President Biden has tried—perhaps. After recently suggesting in an answer to a reporter’s question that the U.S. would be willing to use military force to protect Taiwan, Biden later insisted that American policy remained one of “strategic ambiguity.” He has made similar statements twice in the past, but on both occasions the White House walked back his apparent promise of military support. However unclear matters may seem, the stakes remain very high.

Taiwan is a liberal democracy under threat of invasion by a communist dictatorship. As the center of the microchip industry, it plays a key role in the world economy, and located as it is in the First Island Chain off China’s coast, it is vital strategically. Taiwan is a tribute to American ideals and a key friend, but it lies far, far away. Taipei is 180 miles from the Chinese port city of Quanzhou but 5,000 miles from Honolulu and 6,400 miles from San Francisco.

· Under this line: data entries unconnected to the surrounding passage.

(** ** Laser trigger source *)

Lemma set_laser_trig_eq (c : config) (sp : Z) (s : ctrl) (src : string) :
  mode_dict c = init_mode_dict ->
  dict_get (pin_dict c) "strobe" = Some sp ->
  cfg s = c ->
  set_laser_trig src s =
  (inr tt,
   with_hw (with_laser_trig s (if str_in "coin" (lower src) then 1 else 0))
     (hw s ++ write_byte_events c sp (if str_in "coin" (lower src) then 1 else 0) 7)).
Proof.
  intros Hm Hsp Hc. subst c. unfold set_laser_trig.
  destruct (str_in "coin" (lower src));
    unfold bind at 1 2; unfold modify at 1, get at 1; cbv beta iota;
    unfold bind at 1; rewrite mode_init by exact Hm;
    cbn - [_write_byte write_byte_events];
    rewrite write_byte_eq with (sp := sp) by exact Hsp; reflexivity.
Qed.

(** C9: [set_laser_trig(s)] stores 1 (COINCIDENCE) when [s.lower()]
    contains "coin" and 0 (MRF) otherwise, writes that bit under the
    [laser_trig_source] mode code, never raises, and [get_laser_trig()]
    then returns "COINCIDENCE" or "MRF" accordingly; in particular
    "coincidence_mode" gives "COINCIDENCE" and "mrf" gives "MRF". *)
Theorem set_laser_trig_source dp mp sp st c (s : ctrl) (src : string) :
  make_config dp mp sp st = Some c ->
  cfg s = c ->
  set_laser_trig src s =
  (inr tt,
   with_hw (with_laser_trig s (if str_in "coin" (lower src) then 1 else 0))
     (hw s ++ write_byte_events c sp (if str_in "coin" (lower src) then 1 else 0) 7)) /\
  fst (get_laser_trig (snd (set_laser_trig src s))) =
    inr (if str_in "coin" (lower src) then "COINCIDENCE"%string else "MRF"%string) /\
  fst (get_laser_trig (snd (set_laser_trig "coincidence_mode" s))) = inr "COINCIDENCE"%string /\
  fst (get_laser_trig (snd (set_laser_trig "mrf" s))) = inr "MRF"%string.
Proof.
  intros Hmk Hc.
  destruct (make_config_inv _ _ _ _ _ Hmk) as (_ & Hsp & Hm & _ & _).
  split; [apply set_laser_trig_eq; assumption|].
  rewrite !(set_laser_trig_eq c sp s _ Hm Hsp Hc).
  split; [destruct (str_in "coin" (lower src)); reflexivity|].
  split; reflexivity.
Qed.
Lemma dispatch_fallback_order_witness :
  let response registry mro name meth obj :=
    get_response Scenario.no_identify Scenario.verify_all
      Scenario.has_permission
      (fun lookup => component mro registry)
      (Scenario.request_in Scenario.outer_app name meth) obj in
  response Scenario.internal_registry Scenario.mro "" "GET" Scenario.foo
  = (Scenario.request_in Scenario.outer_app "" "GET", [], Ok None) /\
  response Scenario.internal_registry Scenario.mro "nothing" "POST"
    Scenario.root
  = (Scenario.request_in Scenario.outer_app "nothing" "POST", [], Ok None) /\
  response Scenario.internal_registry Scenario.mro "" "POST" Scenario.root
  = (Scenario.request_in Scenario.outer_app "" "POST", [],
     Raise HTTPMethodNotAllowed) /\
  response Fixture.inherited_registry Fixture.sub_mro "edit" "GET"
    Fixture.sub
  = (Scenario.request_in Scenario.outer_app "edit" "GET", [], Ok None) /\
  component Fixture.sub_mro Fixture.inherited_registry
    (Scenario.request_in Scenario.outer_app "" "GET") Fixture.sub
  = CView Scenario.root_default.
Proof.
  intros response. subst response. cbv beta. split; [|split; [|split; [|split]]].
  - destruct (dispatch_fallback_order Scenario.mro Scenario.no_identify
                Scenario.verify_all Scenario.has_permission
                (fun _ => Scenario.internal_registry)
                (Scenario.request_in Scenario.outer_app "" "GET")
                Scenario.foo) as (_ & Hmodel & _).
    apply Hmodel. reflexivity.
  - destruct (dispatch_fallback_order Scenario.mro Scenario.no_identify
                Scenario.verify_all Scenario.has_permission
                (fun _ => Scenario.internal_registry)
                (Scenario.request_in Scenario.outer_app "nothing" "POST")
                Scenario.root) as (_ & _ & Hcls).
    destruct (Hcls "Root" eq_refl) as (Hname & _).
    apply Hname.
    intros r Hr _. each_registration Hr; vm_compute; discriminate.
  - destruct (dispatch_fallback_order Scenario.mro Scenario.no_identify
                Scenario.verify_all Scenario.has_permission
                (fun _ => Scenario.internal_registry)
                (Scenario.request_in Scenario.outer_app "" "POST")
                Scenario.root) as (_ & _ & Hcls).
    destruct (Hcls "Root" eq_refl) as (_ & Hmethod & _).
    apply Hmethod.
    + eexists. split; [left|]. split; reflexivity.
    + intros r Hr _ _. each_registration Hr; vm_compute; discriminate.
  - destruct (dispatch_fallback_order Fixture.sub_mro Scenario.no_identify
                Scenario.verify_all Scenario.has_permission
                (fun _ => Fixture.inherited_registry)
                (Scenario.request_in Scenario.outer_app "edit" "GET")
                Fixture.sub) as (_ & _ & Hcls).
    destruct (Hcls "Sub" eq_refl) as (Hname & _).
    apply Hname.
    intros r Hr Hc.
    each_registration Hr;
      first [vm_compute; discriminate | vm_compute in Hc; discriminate].
  - destruct (dispatch_fallback_order Fixture.sub_mro Scenario.no_identify
                Scenario.verify_all Scenario.has_permission
                (fun _ => Fixture.inherited_registry)
                (Scenario.request_in Scenario.outer_app "" "GET")
                Fixture.sub) as (_ & _ & Hcls).
    destruct (Hcls "Sub" eq_refl) as (_ & _ & Hview).
    exact (Hview _ eq_refl).
Defined.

But it would be easier to make the case if Taiwan were a plucky ally ready to fight to the death rather than a rich-but-soft society eager to hand over the fighting and dying to Americans. There have been discouraging reports of unenthusiastic and poorly trained Taiwanese conscripts, not to mention accounts of draft-dodging. We’ve also heard a lot about the old guard in the military and its out-of-date concepts and equipment, such as tanks for invading the mainland. Fortunately, recent developments are more encouraging.

In recent years, the Taiwanese government has made a commitment to a new military strategy called the Overall Defense Concept (ODC). The ODC represents an asymmetric strategy. Recognizing that Taiwan cannot compete with China directly, it aims instead to make any Chinese invasion attempt costly and slow. It’s a notion that dovetails with the “porcupine” strategy advocated by the Trump administration and apparently now being continued by the Biden administration. It’s a policy of making Taiwan so “prickly” with its deep and determined defense that it makes life miserable for an invader.

In its latest national defense assessment, Taiwan recognizes the danger of China exerting “gray-zone” pressure, engaging in cyberwarfare, or blockading its harbors and airports and thereby cutting the island off from the world. If the Taiwanese people hang in there, however, China would still have to invade in order to win.

If the strategy of ODC doesn’t deter a Chinese invasion, it would at least slow it down enough to give Taiwan’s friends—the United States and its partners—time to intervene. With its massive buildup in recent years, the People’s Liberation Army Navy (PLAN) is now strong enough to keep such forces from coming to Taiwan’s aid rapidly. That makes it crucial for Taiwan to hold out at least for a matter of weeks.

Taiwan has been moving to make its military more mobile and resilient. Recent developments include the purchase of Patriot surface-to-air missiles as well as up to 400 Harpoon anti-ship missiles and progress on upgrading Taiwan’s fleet of F-16 fighter jets. There have also been developments at sea.

Taiwan is building its own fleet of diesel-electric submarines. While it might have been preferable simply to buy the excellent models that Japan makes rather than having to start up its own industry, Taiwan can have a major impact with its new submarines. They can serve as, in effect, an intelligent minefield that shuts off the Taiwan Straits to the PLAN.

Perhaps Taiwan will yet be a combination of Gibraltar, Switzerland, and Singapore. Will it happen fast enough to stop China? And will Taiwan’s friends, above all, the United States, be willing to pay the price to protect it? We may well find out, and soon enough.


Barry Strauss is a military historian and classicist at Cornell University and the Corliss Page Dean Visiting Fellow at the Hoover Institution.